Offre de surveillance, Kusari-Radojicic, IKD: devrait être démissionné ou licencié

Au centre de la critique il y a un an pour avoir discuté avec le criminel du nord Milan Radojic, leader du groupe parlementaire du parti au pouvoir Mimoza Kusari-Lila, fait face à de nouveaux enregistrements. La conversation aurait eu lieu en juin 2022. À cette époque, le vice-président de la Liste serbe, [...]

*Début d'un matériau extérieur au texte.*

(* ===== verification/PayExamples.v ===== *)
(** * Examples of rewards

    The theorems on what a calculation pays, on the state of [Examples.v] and
    IISS data with one block, one delegation and one P-Rep list. *)

From S2P Require Import Prelude Bytes HexInt Address Store Codec Typed Account ClaimDB Management IISSData IScoreDB Context Mirror Reward Calculate AccountDBs BlockProduce Delegation PRepReward DoCalculate AccountPass CalcState CalcTotal Wire Examples CalcExamples.
Import Wire.Instances.

(** ** The account DBs *)

Lemma ctx0_dbs : map_Forall (fun _ (d : store) => d = ∅ \/ d = alice_db) (files (DB ctx0)).
Proof. compute_decide. Qed.

Definition in_place (f : fname) (d : store) : bool :=
  match f with
  | AccountName i _ _ => bool_decide (map_Forall (fun k (_ : bytes) => db_no 2 k = i) d)
  | BackupName _ _ => true
  end.

Lemma ctx0_in_place : map_Forall (fun f (d : store) => in_place f d = true) (files (DB ctx0)).
Proof. compute_decide. Qed.

Lemma ctx0_no_backup b i : files (DB ctx0) !! BackupName b i = None.
Proof.
  assert (map_Forall (fun f (_ : store) => backup_match None f = false) (files (DB ctx0))) as H
    by (apply (bool_decide_unpack _); vm_compute; exact I).
  destruct (files (DB ctx0) !! BackupName b i) eqn:E; [|reflexivity]. discriminate (H _ _ E).
Qed.

Lemma none_inv : account_inv (∅ : store).
Proof. intros k v Hk. destruct (get_empty k v Hk). Qed.

Lemma ctx0_accounts_inv : accounts_inv (DB ctx0).
Proof.
  split; [apply ctx0_accounts|apply ctx0_accounts| | |].
  - intros f d Hd. pose proof (ctx0_dbs f d Hd : d = ∅ \/ d = alice_db) as H. clear Hd f. destruct H as [-> | ->]; [exact none_inv|exact alice_db_inv].
  - intros i p d k Hd [v Hv]. pose proof (ctx0_in_place _ _ Hd) as H. unfold in_place in H.
    apply bool_decide_eq_true_1 in H.
    assert (DBCount (info (DB ctx0)) = 2) as -> by (vm_compute; reflexivity). exact (H k v Hv).
  - intros b i d k Hd. rewrite ctx0_no_backup in Hd. discriminate Hd.
Qed.

Lemma ctx0_mirror : ctx_mirror ctx0.
Proof.
  refine (ctx_mirror_accounts start_ctx ctx0 start_mirror _). split; [reflexivity|]. vm_compute. reflexivity.
Qed.

Lemma ctx0_ready : calc_ready ctx0.
Proof. split; [exact ctx0_mirror|exact ctx0_accounts_inv]. Qed.

(** ** The IISS data *)

(** Alice delegates twice as much at block 12; Bob produces block 15, and Alice
    validates it. *)
Definition dgs12 : list (option DelegateData) := [Some (mkDelegateData bob 2000000)].
Definition data12 : option TypedObj :=
  match EncodeAny (AnyList [AnyList [AnyAddress bob; AnyHexInt 2000000]]) with Ok o => o | _ => None end.
Definition tx12 : IISSTXData := mkIISSTXData alice 12 TXDataTypeDelegate data12.
Definition bp15 : IISSBlockProduceInfo := mkIISSBP 15 (mkIISSBPData bob [alice]).

Definition iiss_pay : store :=
  let d := bucket_Set PrefixIISSTX (tx_ID (mkIISSTX 1 tx12)) (marshal tx12) iiss20 in
  bucket_Set PrefixIISSBPInfo (bp_ID bp15) (marshal (bp_Data bp15)) d.

Lemma delegation12 : delegation_of tx12 dgs12.
Proof. split; [vm_compute; reflexivity|]. split; [split; [done|]|]; (constructor; [|constructor]); [compute_decide|by eexists]. Qed.

Definition header20 : IISSHeader := mkIISSHeader 2 20 8.

Lemma iiss_pay_load : LoadIISSData iiss_pay = Some (header20, [gv5], [prep6]).
Proof. vm_compute. reflexivity. Qed.

Lemma iiss_pay_txs : iter_prefix PrefixIISSTX iiss_pay =
  [(PrefixIISSTX ++ tx_ID reg7, marshal (tx_TXData reg7)); (PrefixIISSTX ++ tx_ID (mkIISSTX 1 tx12), marshal tx12)].
Proof. vm_compute. reflexivity. Qed.

Lemma iiss_pay_bps : iter_prefix PrefixIISSBPInfo iiss_pay = [(PrefixIISSBPInfo ++ bp_ID bp15, marshal (bp_Data bp15))].
Proof. vm_compute. reflexivity. Qed.

Lemma iiss_pay_txs_ok : txs_ok (iter_prefix PrefixIISSTX iiss_pay).
Proof.
  rewrite iiss_pay_txs. constructor; [|constructor; [|constructor]].
  - exists (tx_TXData reg7). split; [compute_decide|]. split; [reflexivity|]. intros H. discriminate H.
  - exists tx12. split; [compute_decide|]. split; [reflexivity|]. intros _. exists dgs12. exact delegation12.
Qed.

Lemma bp15_wf : wf (bp_Data bp15).
Proof. compute_decide. Qed.

Lemma iiss_pay_bps_ok : bps_ok (iter_prefix PrefixIISSBPInfo iiss_pay).
Proof.
  rewrite iiss_pay_bps. constructor; [|constructor]. exists (bp_Data bp15). split; [exact bp15_wf|reflexivity].
Qed.

Lemma prep6_ok : preps_ok [prep6].
Proof. constructor; [|constructor]. split; [compute_decide|]. constructor; [compute_decide|constructor]. Qed.

Lemma ctx0_no_preps : ctx_PRep ctx0 = [].
Proof. vm_compute. reflexivity. Qed.

Lemma iiss_pay_ok : iiss_ok ctx0 iiss_pay.
Proof.
  split; [|exact iiss_pay_txs_ok|exact iiss_pay_bps_ok].
  intros header gvList prepList E. rewrite iiss_pay_load in E. injection E as <- <- <-.
  split; [compute_decide|]. split; [constructor; [compute_decide|constructor]|]. split; [exact prep6_ok|].
  rewrite ctx0_no_preps. repeat constructor.
Qed.

(** ** The calculation *)

Abbreviation pay env := (run env ctx0 iiss_pay).

Lemma DoCalculate_total_witness :
  exists r, DoCalculate (D := store) (E := Empty_set) digest map_to_list cancelled 0 ctx0 request20 iiss_pay true 1 = Ok r /\
    calc_ready (res_ctx r).
Proof.
  exact (DoCalculate_total (E := Empty_set) digest map_to_list (fun m => Permutation_refl _) cancelled 0 ctx0 request20 iiss_pay true 1
    ctx0_ready iiss_pay_ok).
Defined.

Definition paid20 : calc_result store := get_ok (no_result ctx0) (pay quiet).
Lemma paid20_ok : pay quiet = Ok paid20.
Proof. apply get_ok_eq. vm_compute. reflexivity. Qed.

Definition paid20_stats : Statistics := default zero_Statistics (res_stats paid20).
Lemma paid20_stats_ok : res_stats paid20 = Some paid20_stats.
Proof. vm_compute. reflexivity. Qed.
Lemma paid20_height : res_BlockHeight paid20 = 20.
Proof. vm_compute. reflexivity. Qed.

Lemma ctx0_covered : accounts_covered (DB ctx0) [alice; bob].
Proof.
  intros j k _ [v Hv]. unfold db_at in Hv.
  destruct (files (DB ctx0) !! calc_name (DB ctx0) j) as [d|] eqn:E.
  - pose proof (ctx0_dbs _ d E : d = ∅ \/ d = alice_db) as H. clear E. destruct H as [-> | ->].
    + destruct (get_empty k v Hv).
    + change (({[alice := marshal alice_data]} : store) !! k = Some v) in Hv.
      apply lookup_singleton_Some in Hv as [<- _]. left.
  - destruct (get_empty k v Hv).
Qed.

Lemma ctx0_start : calc_start ctx0 20 [alice; bob].
Proof.
  split.
  - intros b i [d Hd]. discriminate (no_backups20 _ _ Hd).
  - vm_compute. discriminate.
  - split; compute_decide.
  - exact ctx0_covered.
  - intros a x Ha. apply elem_of_cons in Ha as [->|Ha%list_elem_of_singleton]; [|subst a].
    + assert (calc_account (DB ctx0) alice = Some alice_data) as -> by (vm_compute; reflexivity).
      intros E. injection E as <-. vm_compute. reflexivity.
    + assert (calc_account (DB ctx0) bob = None) as -> by (vm_compute; reflexivity). intros E. discriminate E.
Qed.

Lemma iiss_pay_covered : rewards_covered iiss_pay (ctx_PRep ctx0 ++ [prep6]) [alice; bob].
Proof. rewrite ctx0_no_preps. unfold rewards_covered. rewrite iiss_pay_txs, iiss_pay_bps. compute_decide. Qed.

(** Alice and Bob had 2500 together; the calculation announces the difference
    to what they have now. *)
Lemma DoCalculate_conserves_witness :
  score_sum (DB (res_ctx paid20)) [alice; bob] = 2500 + TotalReward paid20_stats.
Proof.
  assert (score_sum (DB ctx0) [alice; bob] = 2500) as <- by (vm_compute; reflexivity).
  refine (DoCalculate_conserves (E := Empty_set) digest map_to_list (fun m => Permutation_refl _) quiet 0 ctx0 request20
    iiss_pay true 1 paid20 paid20_stats [alice; bob] header20 [gv5] [prep6] ctx0_ready iiss_pay_ok iiss_pay_load _ _
    iiss_pay_covered paid20_ok paid20_stats_ok).
  - intros i n. reflexivity.
  - rewrite paid20_height. exact ctx0_start.
Defined.

Example paid20_total : TotalReward paid20_stats = 1422000034.
Proof. vm_compute. reflexivity. Qed.

(** ** The parts of it *)

Lemma begun20_inv : accounts_inv begun20.
Proof. exact (begin_inv 20 (DB ctx0) ctx0_accounts_inv). Qed.

Lemma calc_account_dbs_spec_witness :
  exists s' stats hashes,
    calc_account_dbs (E := Empty_set) digest gvs5 {[bob := bob_candidate]} quiet 20 0 (getQueryDBList begun20)
      (getCalcDBList begun20) begun20 [] [] = Ok (s', stats, hashes) /\
    calc_account s' alice = Some (mkIScoreData 2519 20 (Delegations alice_data)).
Proof.
  destruct (calc_account_dbs_spec (E := Empty_set) digest gvs5 {[bob := bob_candidate]} quiet 20 begun20)
    as (s' & stats & hs & E & _ & H); [intros i n; reflexivity|lia|compute_decide|exact begun20_inv|].
  exists s', stats, hs. split; [exact E|]. destruct (H alice alice_wf) as [_ Ha].
  assert (query_account begun20 alice = Some alice_data) as Hq by (vm_compute; reflexivity).
  rewrite (Ha alice_data Hq ltac:(vm_compute; reflexivity)).
  assert (IScore alice_data + account_reward gvs5 {[bob := bob_candidate]} alice_data 20 = 2519) as ->
    by (vm_compute; reflexivity).
  reflexivity.
Defined.

(** A delegation at height 8 to an account that is at height 10. *)
Definition tx8 : IISSTXData := mkIISSTXData alice 8 TXDataTypeDelegate data12.
Lemma delegation8 : delegation_of tx8 dgs12.
Proof. split; [vm_compute; reflexivity|]. split; [split; [done|]|]; (constructor; [|constructor]); [compute_decide|by eexists]. Qed.

Lemma delegate_tx_spec_witness :
  exists a', delegate_tx (E := Empty_set) gvs5 {[bob := bob_candidate]} 10 (mkIISSTX 1 tx8) (mkAcc (DB ctx0) 0 0 []) = Ok a' /\
    calc_account (acc_idb a') alice = Some (mkIScoreData 2504 10 dgs12) /\ acc_reward a' = 4.
Proof.
  destruct (delegate_tx_spec (E := Empty_set) gvs5 {[bob := bob_candidate]} 10 1 tx8 dgs12 (mkAcc (DB ctx0) 0 0 [])
    ctx0_accounts_inv) as (a' & E & _ & H);
    [compute_decide|compute_decide|reflexivity|exact delegation8|vm_compute; reflexivity|].
  exists a'. split; [exact E|]. cbn [acc_idb acc_reward acc_new] in H.
  assert (calc_account (DB ctx0) (tx_Address tx8) = Some alice_data) as Ex by (vm_compute; reflexivity).
  rewrite Ex in H. clear Ex.
  assert ((BlockHeight alice_data =? 10) = true) as Eh by (vm_compute; reflexivity). rewrite Eh in H. clear Eh.
  destruct H as (H1 & H2 & _).
  assert (account_reward gvs5 {[bob := bob_candidate]} (mkIScoreData 0 (tx_BlockHeight tx8) (Delegations alice_data)) 10 = 3)
    as R1 by (vm_compute; reflexivity).
  assert (account_reward gvs5 {[bob := bob_candidate]} (mkIScoreData 0 (tx_BlockHeight tx8) dgs12) 10 = 7)
    as R2 by (vm_compute; reflexivity).
  rewrite R1, R2 in H1, H2. split; [exact H1|exact H2].
Defined.

(** The governance variable in force. *)
Definition ctx_gv5 : Context store := set_PRep [prep6] (set_GV gvs5 ctx0).
Lemma ctx_gv5_inv : accounts_inv (DB ctx_gv5).
Proof. exact ctx0_accounts_inv. Qed.

Lemma calculateIISSBlockProduce_order_witness :
  exists s1 s2 r,
    calculateIISSBlockProduce (E := Empty_set) digest map_to_list ctx_gv5 iiss_pay 20 = Ok (set_DB s1 ctx_gv5, r) /\
    calculateIISSBlockProduce (E := Empty_set) digest (fun m => reverse (map_to_list m)) ctx_gv5 iiss_pay 20
      = Ok (set_DB s2 ctx_gv5, r) /\
    forall a, calc_account s1 a = calc_account s2 a.
Proof.
  refine (calculateIISSBlockProduce_order (E := Empty_set) digest map_to_list (fun m => reverse (map_to_list m)) ctx_gv5 iiss_pay 20
    _ _ ctx_gv5_inv _ iiss_pay_bps_ok).
  - intros m. reflexivity.
  - intros m. apply reverse_Permutation.
  - compute_decide.
Defined.

Lemma block_rewards_bounds_witness :
  map_total (block_rewards (NewGVFromIISS gv5) (mkIISSBPData bob [alice; bob; alice]) ∅)
  = map_total ∅ + 2 * BlockProduceReward (NewGVFromIISS gv5) - BlockProduceReward (NewGVFromIISS gv5) mod 3.
Proof.
  refine (proj2 (block_rewards_bounds (NewGVFromIISS gv5) (mkIISSBPData bob [alice; bob; alice]) ∅ _) _).
  - vm_compute. discriminate.
  - intros E. discriminate E.
Defined.

Lemma calculatePRepReward_bounds_witness :
  exists ctx' n r h, calculatePRepReward (E := Empty_set) digest ctx_gv5 20 = Ok (ctx', (n, r, h)) /\ 0 <= r <= 2000000000.
Proof.
  destruct (calculatePRepReward_bounds (E := Empty_set) digest ctx_gv5 20 100000000) as (ctx' & n & r & h & E & H);
    try exact ctx_gv5_inv; try exact prep6_ok.
  - compute_decide.
  - compute_decide.
  - constructor; [|constructor]. right. split; [compute_decide|]. split; [constructor; [compute_decide|constructor]|].
    vm_compute. discriminate.
  - repeat constructor.
  - constructor; [compute_decide|constructor].
  - repeat constructor.
  - constructor; [|constructor]. split; vm_compute; discriminate.
  - lia.
  - exists ctx', n, r, h. split; [exact E|].
    assert (CalcDone (info (DB ctx_gv5)) = 0) as E0 by (vm_compute; reflexivity). rewrite E0 in H. exact H.
Defined.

Au centre de la critique il y a un an pour avoir discuté avec le criminel du nord Milan Radojic, leader du groupe parlementaire du parti au pouvoir Mimoza Kusari-Lila, fait face à de nouveaux enregistrements.
La conversation aurait eu lieu en juin 2022. À l'époque, Milan Radojciq, vice-président de la Liste serbe, était inscrit sur la Liste noire des États-Unis, mais il était également recherché par la justice du Kosovo, et reconnaît plus tard qu'il a organisé l'attaque terroriste contre Banjska.
Kusari «%Lila, pendant la journée n'a pas répondu aux appels téléphoniques de RTK, tandis que le Premier ministre du pays, Albin Kurti, dans une déclaration pré-média, a dit que cette situation est dramatique et que Kusari-Lila n'est pas membre de son parti.
Je comprends que vous essayez de dramaturger à tout prix à quelques secondes d'une conversation que je ne sais pas comment elle a été prise et comment elle a été coupée et de qui elle a été organisée, mais, une fois de plus, je suis le président du Mouvement Vetevendosje et Mimoza Kusari-Lila n'est pas membre du Mouvement Vetevendosje; même s'il était membre de ces choses, il y a des commissions disciplinaires, parce que VV sêe a le président dictatorial qui prend des décisions comme cela, a déclaré Kurti.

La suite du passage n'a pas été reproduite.